*Extracted records*
○ ○ ○
(** * Session claims over primitive values

    A shallow embedding of
    [supertokens_python/recipe/session/claim_base_classes/primitive_claim.py]:
    the [PrimitiveClaim] payload accessors and mutators, the two validators
    [HasValueSCV] and [HasFreshValueSCV], and the validator factory
    [PrimitiveClaimValidators]. *)

From Stdlib Require Import ZArith.
From Stdlib Require Import Floats.SpecFloat.
From stdpp Require Import gmap strings list fin_maps functions.

Set Warnings "-register-all".
Local Open Scope Z_scope.

(** ** Python values *)

(** The values a session payload can hold.  A Python [float] is an IEEE 754
    binary64 number, kept as a [spec_float]: a zero, an infinity, NaN, or
    [(-1)^s * m * 2^e].  The doubles are the terms that satisfy
    [valid_binary 53 1024]; the arithmetic below yields only such terms. *)
Inductive pyval :=
  | VNone
  | VBool (b : bool)
  | VInt (n : Z)
  | VFloat (f : spec_float)
  | VStr (s : string)
  | VList (l : list pyval)
  | VDict (d : gmap string pyval).

(** [JSONObject = Dict[str, Any]] *)
Abbreviation JSONObject := (gmap string pyval).

Inductive exn :=
  | AttributeError
  | KeyError
  | TypeError
  | AssertionError
  | OverflowError.

(** ** Numbers *)

(** The precision and the exponent bound of binary64. *)
Definition prec : Z := 53.
Definition emax : Z := 1024.

(** An [int] or a [float]; [bool] is a subclass of [int]. *)
Inductive number :=
  | NInt (n : Z)
  | NFloat (f : spec_float).

(** Numeric view of a value. *)
Definition as_number (x : pyval) : option number :=
  match x with
  | VBool b => Some (NInt (Z.b2z b))
  | VInt n => Some (NInt n)
  | VFloat f => Some (NFloat f)
  | _ => None
  end.

(** Python compares an [int] with a [float] by their exact values; there is
    no order with NaN. *)
Definition compare_int_float (a : Z) (f : spec_float) : option comparison :=
  match f with
  | S754_nan => None
  | S754_infinity s => Some (if s then Gt else Lt)
  | S754_zero _ => Some (a ?= 0)
  | S754_finite s m e =>
      let v := cond_Zopp s (Zpos m) in
      Some (match e with
            | Zneg k => a * 2 ^ Zpos k ?= v
            | _ => a ?= v * 2 ^ e
            end)
  end.

Definition num_compare (a b : number) : option comparison :=
  match a, b with
  | NInt m, NInt n => Some (m ?= n)
  | NFloat f, NFloat g => SFcompare f g
  | NInt m, NFloat g => compare_int_float m g
  | NFloat f, NInt n => option_map CompOpp (compare_int_float n f)
  end.

(** [a == b] and [a < b] on numbers. *)
Definition num_eqb (a b : number) : bool :=
  match a, b with
  | NInt m, NInt n => m =? n
  | _, _ => match num_compare a b with
            | Some Eq => true
            | _ => false
            end
  end.

Definition num_ltb (a b : number) : bool :=
  match a, b with
  | NInt m, NInt n => m <? n
  | _, _ => match num_compare a b with
            | Some Lt => true
            | _ => false
            end
  end.

(** A result of float arithmetic that Python turns into [OverflowError]. *)
Definition finite_or_overflow (f : spec_float) : option spec_float :=
  match f with
  | S754_infinity _ => None
  | _ => Some f
  end.

(** [float(n)]: the double nearest to [n], ties to even; [None] stands for
    [OverflowError], raised when [n] is beyond the range of a double. *)
Definition float_of_int (n : Z) : option spec_float :=
  finite_or_overflow (binary_normalize prec emax n 0 false).

(** The int [n] as an exact, not yet rounded, binary number. *)
Definition exact_int (n : Z) : spec_float :=
  match n with
  | Z0 => S754_zero false
  | Zpos p => S754_finite false p 0
  | Zneg p => S754_finite true p 0
  end.

(** [1000.0] *)
Definition float_1000 : spec_float := binary_normalize prec emax 1000 0 false.

(** [n / 1000] for an int [n]: true division gives the double nearest to the
    exact quotient, ties to even; [None] stands for [OverflowError], raised
    when the quotient is beyond the range of a double. *)
Definition int_div1000 (n : Z) : option spec_float :=
  finite_or_overflow (SFdiv prec emax (exact_int n) (exact_int 1000)).

(** Python's [==]. *)
Fixpoint py_eq (x y : pyval) {struct x} : bool :=
  match x, y with
  | VNone, VNone => true
  | VStr s, VStr s' => bool_decide (s = s')
  | VList l, VList l' =>
      (fix go (l : list pyval) (l' : list pyval) {struct l} : bool :=
         match l, l' with
         | [], [] => true
         | a :: l, b :: l' => py_eq a b && go l l'
         | _, _ => false
         end) l l'
  | VDict d, VDict d' =>
      map_fold (fun _ (b : bool) acc => b && acc) true
        (merge (fun a b =>
                  match a, b with
                  | Some a, Some b => Some (py_eq a b)
                  | None, None => None
                  | _, _ => Some false
                  end) d d')
  | _, _ =>
      match as_number x, as_number y with
      | Some a, Some b => num_eqb a b
      | _, _ => false
      end
  end.

(** Python's [!=]. *)
Definition py_ne (x y : pyval) : bool := negb (py_eq x y).

(** Truth value testing, as used by [or]. *)
Definition truthy (x : pyval) : bool :=
  match x with
  | VNone => false
  | VBool b => b
  | VInt n => negb (n =? 0)
  | VFloat f => match f with
                | S754_zero _ => false
                | _ => true
                end
  | VStr s => negb (bool_decide (s = EmptyString))
  | VList l => negb (bool_decide (l = []))
  | VDict d => negb (bool_decide (d = ∅))
  end.

(** A dict display [{k1: v1, ...}] with distinct keys. *)
Definition dict_display (items : list (string * pyval)) : pyval :=
  VDict (list_to_map items).

(** ** The store and the clock *)

(** Payloads are mutable dicts that the mutators change in place.  Each has
    an identity [loc]; the store gives the current content of every dict.
    The values held inside a payload are never mutated by this program and
    are kept as plain values. *)
Definition loc := nat.

(** [clock] is the sequence of readings the system clock will deliver and
    [ticks] the number of readings already taken. *)
Record world := World {
  heap : loc -> JSONObject;
  clock : nat -> Z;
  ticks : nat;
}.

Definition set_heap (h : loc -> JSONObject) (w : world) : world :=
  World h (clock w) (ticks w).

Definition tick (w : world) : world :=
  World (heap w) (clock w) (S (ticks w)).

(** A computation either returns a value or raises, in both cases leaving
    a world behind. *)
Inductive outcome (A : Type) :=
  | Ret (a : A) (w : world)
  | Raise (e : exn) (w : world).
Arguments Ret {A} a w.
Arguments Raise {A} e w.

Definition M (A : Type) := world -> outcome A.

Definition ret {A} (a : A) : M A := fun w => Ret a w.
Definition raise {A} (e : exn) : M A := fun w => Raise e w.
Definition bind {A B} (m : M A) (f : A -> M B) : M B :=
  fun w => match m w with
           | Ret a w' => f a w'
           | Raise e w' => Raise e w'
           end.

#[global] Instance M_ret : MRet M := @ret.
#[global] Instance M_bind : MBind M := fun A B f m => bind m f.

(** Modelled from the spec: [get_timestamp_ms] of [supertokens_python.utils],
    the clock utility that "supplies current time as milliseconds since
    epoch".  Every call takes the next reading of the clock. *)
Definition get_timestamp_ms : M Z :=
  fun w => Ret (clock w (ticks w)) (tick w).

(** ** Operations on dicts and values *)

Definition user_context := option JSONObject.

(** [payload[k]] *)
Definition dict_getitem (payload : loc) (k : string) : M pyval :=
  fun w => match heap w payload !! k with
           | Some v => Ret v w
           | None => Raise KeyError w
           end.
○ ○ ○
*Work request*
Transcribe each record exactly as it is written above.

*Answer to this task*
(** * Session claims over primitive values

    A shallow embedding of
    [supertokens_python/recipe/session/claim_base_classes/primitive_claim.py]:
    the [PrimitiveClaim] payload accessors and mutators, the two validators
    [HasValueSCV] and [HasFreshValueSCV], and the validator factory
    [PrimitiveClaimValidators]. *)

From Stdlib Require Import ZArith.
From Stdlib Require Import Floats.SpecFloat.
From stdpp Require Import gmap strings list fin_maps functions.

Set Warnings "-register-all".
Local Open Scope Z_scope.

(** ** Python values *)

(** The values a session payload can hold.  A Python [float] is an IEEE 754
    binary64 number, kept as a [spec_float]: a zero, an infinity, NaN, or
    [(-1)^s * m * 2^e].  The doubles are the terms that satisfy
    [valid_binary 53 1024]; the arithmetic below yields only such terms. *)
Inductive pyval :=
  | VNone
  | VBool (b : bool)
  | VInt (n : Z)
  | VFloat (f : spec_float)
  | VStr (s : string)
  | VList (l : list pyval)
  | VDict (d : gmap string pyval).

(** [JSONObject = Dict[str, Any]] *)
Abbreviation JSONObject := (gmap string pyval).

Inductive exn :=
  | AttributeError
  | KeyError
  | TypeError
  | AssertionError
  | OverflowError.

(** ** Numbers *)

(** The precision and the exponent bound of binary64. *)
Definition prec : Z := 53.
Definition emax : Z := 1024.

(** An [int] or a [float]; [bool] is a subclass of [int]. *)
Inductive number :=
  | NInt (n : Z)
  | NFloat (f : spec_float).

(** Numeric view of a value. *)
Definition as_number (x : pyval) : option number :=
  match x with
  | VBool b => Some (NInt (Z.b2z b))
  | VInt n => Some (NInt n)
  | VFloat f => Some (NFloat f)
  | _ => None
  end.

(** Python compares an [int] with a [float] by their exact values; there is
    no order with NaN. *)
Definition compare_int_float (a : Z) (f : spec_float) : option comparison :=
  match f with
  | S754_nan => None
  | S754_infinity s => Some (if s then Gt else Lt)
  | S754_zero _ => Some (a ?= 0)
  | S754_finite s m e =>
      let v := cond_Zopp s (Zpos m) in
      Some (match e with
            | Zneg k => a * 2 ^ Zpos k ?= v
            | _ => a ?= v * 2 ^ e
            end)
  end.

Definition num_compare (a b : number) : option comparison :=
  match a, b with
  | NInt m, NInt n => Some (m ?= n)
  | NFloat f, NFloat g => SFcompare f g
  | NInt m, NFloat g => compare_int_float m g
  | NFloat f, NInt n => option_map CompOpp (compare_int_float n f)
  end.

(** [a == b] and [a < b] on numbers. *)
Definition num_eqb (a b : number) : bool :=
  match a, b with
  | NInt m, NInt n => m =? n
  | _, _ => match num_compare a b with
            | Some Eq => true
            | _ => false
            end
  end.

Definition num_ltb (a b : number) : bool :=
  match a, b with
  | NInt m, NInt n => m <? n
  | _, _ => match num_compare a b with
            | Some Lt => true
            | _ => false
            end
  end.

(** A result of float arithmetic that Python turns into [OverflowError]. *)
Definition finite_or_overflow (f : spec_float) : option spec_float :=
  match f with
  | S754_infinity _ => None
  | _ => Some f
  end.

(** [float(n)]: the double nearest to [n], ties to even; [None] stands for
    [OverflowError], raised when [n] is beyond the range of a double. *)
Definition float_of_int (n : Z) : option spec_float :=
  finite_or_overflow (binary_normalize prec emax n 0 false).

(** The int [n] as an exact, not yet rounded, binary number. *)
Definition exact_int (n : Z) : spec_float :=
  match n with
  | Z0 => S754_zero false
  | Zpos p => S754_finite false p 0
  | Zneg p => S754_finite true p 0
  end.

(** [1000.0] *)
Definition float_1000 : spec_float := binary_normalize prec emax 1000 0 false.

(** [n / 1000] for an int [n]: true division gives the double nearest to the
    exact quotient, ties to even; [None] stands for [OverflowError], raised
    when the quotient is beyond the range of a double. *)
Definition int_div1000 (n : Z) : option spec_float :=
  finite_or_overflow (SFdiv prec emax (exact_int n) (exact_int 1000)).

(** Python's [==]. *)
Fixpoint py_eq (x y : pyval) {struct x} : bool :=
  match x, y with
  | VNone, VNone => true
  | VStr s, VStr s' => bool_decide (s = s')
  | VList l, VList l' =>
      (fix go (l : list pyval) (l' : list pyval) {struct l} : bool :=
         match l, l' with
         | [], [] => true
         | a :: l, b :: l' => py_eq a b && go l l'
         | _, _ => false
         end) l l'
  | VDict d, VDict d' =>
      map_fold (fun _ (b : bool) acc => b && acc) true
        (merge (fun a b =>
                  match a, b with
                  | Some a, Some b => Some (py_eq a b)
                  | None, None => None
                  | _, _ => Some false
                  end) d d')
  | _, _ =>
      match as_number x, as_number y with
      | Some a, Some b => num_eqb a b
      | _, _ => false
      end
  end.

(** Python's [!=]. *)
Definition py_ne (x y : pyval) : bool := negb (py_eq x y).

(** Truth value testing, as used by [or]. *)
Definition truthy (x : pyval) : bool :=
  match x with
  | VNone => false
  | VBool b => b
  | VInt n => negb (n =? 0)
  | VFloat f => match f with
                | S754_zero _ => false
                | _ => true
                end
  | VStr s => negb (bool_decide (s = EmptyString))
  | VList l => negb (bool_decide (l = []))
  | VDict d => negb (bool_decide (d = ∅))
  end.

(** A dict display [{k1: v1, ...}] with distinct keys. *)
Definition dict_display (items : list (string * pyval)) : pyval :=
  VDict (list_to_map items).

(** ** The store and the clock *)

(** Payloads are mutable dicts that the mutators change in place.  Each has
    an identity [loc]; the store gives the current content of every dict.
    The values held inside a payload are never mutated by this program and
    are kept as plain values. *)
Definition loc := nat.

(** [clock] is the sequence of readings the system clock will deliver and
    [ticks] the number of readings already taken. *)
Record world := World {
  heap : loc -> JSONObject;
  clock : nat -> Z;
  ticks : nat;
}.

Definition set_heap (h : loc -> JSONObject) (w : world) : world :=
  World h (clock w) (ticks w).

Definition tick (w : world) : world :=
  World (heap w) (clock w) (S (ticks w)).

(** A computation either returns a value or raises, in both cases leaving
    a world behind. *)
Inductive outcome (A : Type) :=
  | Ret (a : A) (w : world)
  | Raise (e : exn) (w : world).
Arguments Ret {A} a w.
Arguments Raise {A} e w.

Definition M (A : Type) := world -> outcome A.

Definition ret {A} (a : A) : M A := fun w => Ret a w.
Definition raise {A} (e : exn) : M A := fun w => Raise e w.
Definition bind {A B} (m : M A) (f : A -> M B) : M B :=
  fun w => match m w with
           | Ret a w' => f a w'
           | Raise e w' => Raise e w'
           end.

#[global] Instance M_ret : MRet M := @ret.
#[global] Instance M_bind : MBind M := fun A B f m => bind m f.

(** Modelled from the spec: [get_timestamp_ms] of [supertokens_python.utils],
    the clock utility that "supplies current time as milliseconds since
    epoch".  Every call takes the next reading of the clock. *)
Definition get_timestamp_ms : M Z :=
  fun w => Ret (clock w (ticks w)) (tick w).

(** ** Operations on dicts and values *)

Definition user_context := option JSONObject.

(** [payload[k]] *)
Definition dict_getitem (payload : loc) (k : string) : M pyval :=
  fun w => match heap w payload !! k with
           | Some v => Ret v w
           | None => Raise KeyError w
           end.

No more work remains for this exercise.